Les projets d’aménagement les plus vertueux ne sont pas seulement retenus aujourd’hui en fonction de leur qualité architecturale et paysagère, de la mixité des logements, des commerces proposés, mais sont également jugés par leur résilience climatique et environnementale au service de la santé des habitants par la préservation de la biodiversité, la maximisation des surfaces de pleine terre favorables à la nature, le tonnage d’émissions d’énergie carbonée qu’ils permettent d’éviter ou la qualité des services de mobilité douce proposés, véhicules électriques, navettes autonomes. Ces opérations participent à la généralisation des circuits courts d’alimentation et des exploitations maraîchères. Par l’optimisation des densités, les opérations exemplaires peuvent mobiliser jusqu’à trois, voire quatre fois moins de foncier que les constructions en secteur diffus par divisions foncières.

Au-delà des péréquations économiques pour amortir le financement d’équipements publics ou celui de logements sociaux, le modèle économique de l’aménagement, dans sa définition la plus évoluée, doit permettre aux élus de tirer profit des innovations écologiques (quartiers à énergie positive, réservoirs de biodiversité) ou servicielles (conciergeries solidaires, tiers lieux) qu’il est désormais possible d’offrir aux habitants.

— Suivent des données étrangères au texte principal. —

Lemma same_store_all p f :
  same_store p f -> (kv_rows (PgStore.leads p)).*2 ≡ₚ FakeStore.all f.
Proof.
  intros [Hnd Hl _ _ _]. unfold FakeStore.all.
  assert (Hm : FakeStore.leads f = list_to_map (kv_rows (PgStore.leads p))).
  { apply map_eq. intros k. rewrite <- Hl. apply option_eq. intros l.
    rewrite rows_get_elem by done. apply elem_of_list_to_map. done. }
  rewrite Hm. apply fmap_Permutation. symmetry. by apply map_to_list_to_map.
Qed.

Lemma same_store_ids p f :
  same_store p f -> NoDup (ld_ID <$> (kv_rows (PgStore.leads p)).*2).
Proof.
  intros [Hnd Hl Hid _ _]. rewrite <- list_fmap_compose.
  erewrite list_fmap_ext; [exact Hnd|]. intros i [k l] Hi. simpl. apply Hid.
  rewrite <- Hl. apply rows_get_elem; [done|]. by eapply list_elem_of_lookup_2.
Qed.

Lemma filter_ids_NoDup (g : Lead -> bool) ls :
  NoDup (ld_ID <$> ls) -> NoDup (ld_ID <$> List.filter g ls).
Proof.
  induction ls as [|l ls IH]; csimpl; [done|]. intros [Hni Hnd]%NoDup_cons.
  destruct (g l); csimpl; [|by apply IH]. apply NoDup_cons. split; [|by apply IH].
  intros (l' & Heq & Hin)%list_elem_of_fmap. apply Hni. rewrite Heq.
  apply list_elem_of_In, filter_In in Hin as [Hin _]. apply list_elem_of_fmap_2.
  by apply list_elem_of_In.
Qed.

(** Both stores see the same candidates in the same order. *)
Lemma same_store_candidates p f c now :
  same_store p f ->
  sort_by lead_less (List.filter (eligible c now) (kv_rows (PgStore.leads p)).*2)
  = sort_by lead_less (List.filter (eligible c now) (FakeStore.all f)).
Proof.
  intros Hs. apply sort_leads_perm.
  - by apply filter_ids_NoDup, (same_store_ids p f).
  - by apply filter_perm, same_store_all.
Qed.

Avec l’aménagement changer d’échelle devrait permettre aux écosystèmes locaux d’accompagner les élus dans leurs projets de territoires sans qu’ils soient la cible de recours intempestifs sur des projets de constructions isolés, ou sanctionnés aux échéances électorales. S’abstenir n’est pas visionnaire. La précaution ne justifie pas l’inaction. Les programmes d’appui du Gouvernement « Territoires d’Industrie », « Action Cœur de Ville », « Petites villes de demain » ont ouvert la voie. Il est urgent de relancer un plan opérationnel les qui préserve les marges de manœuvre des élus et des opérateurs locaux pour répondre à la diversité des besoins dans les archipels métropolitains et les bassins d’emplois décentralisés.

 

¹ Source : SDES, Sit@del2 (nombre de logements autorisés hors résidences)

² Source : ECLN

³ Source : DVF, Insee, ERFS. Calculs : Unam, 2021

⁴ Source : Cerema, flux NAF dédiés à l’habitat au cours de la période 2009-2019

⁵ 3 200 ha ó 32 km² ó 1/17 000ème du territoire.

⁶ 60% des Français souhaiteraient dans l’idéal vivre dans une petite ville (31%) ou un petit village (29%) pour se rapprocher de la nature. Cet idéal est porté par le sentiment que les petites communes offrent une meilleure qualité de vie ou une proximité à la nature, sans oublier l’opportunité d’avoir un logement plus abordable et plus grand. 74% des habitants des communes rurales déclarent vouloir y rester. OpinionWay pour Fédération des SCOT &Unam (janvier 2021).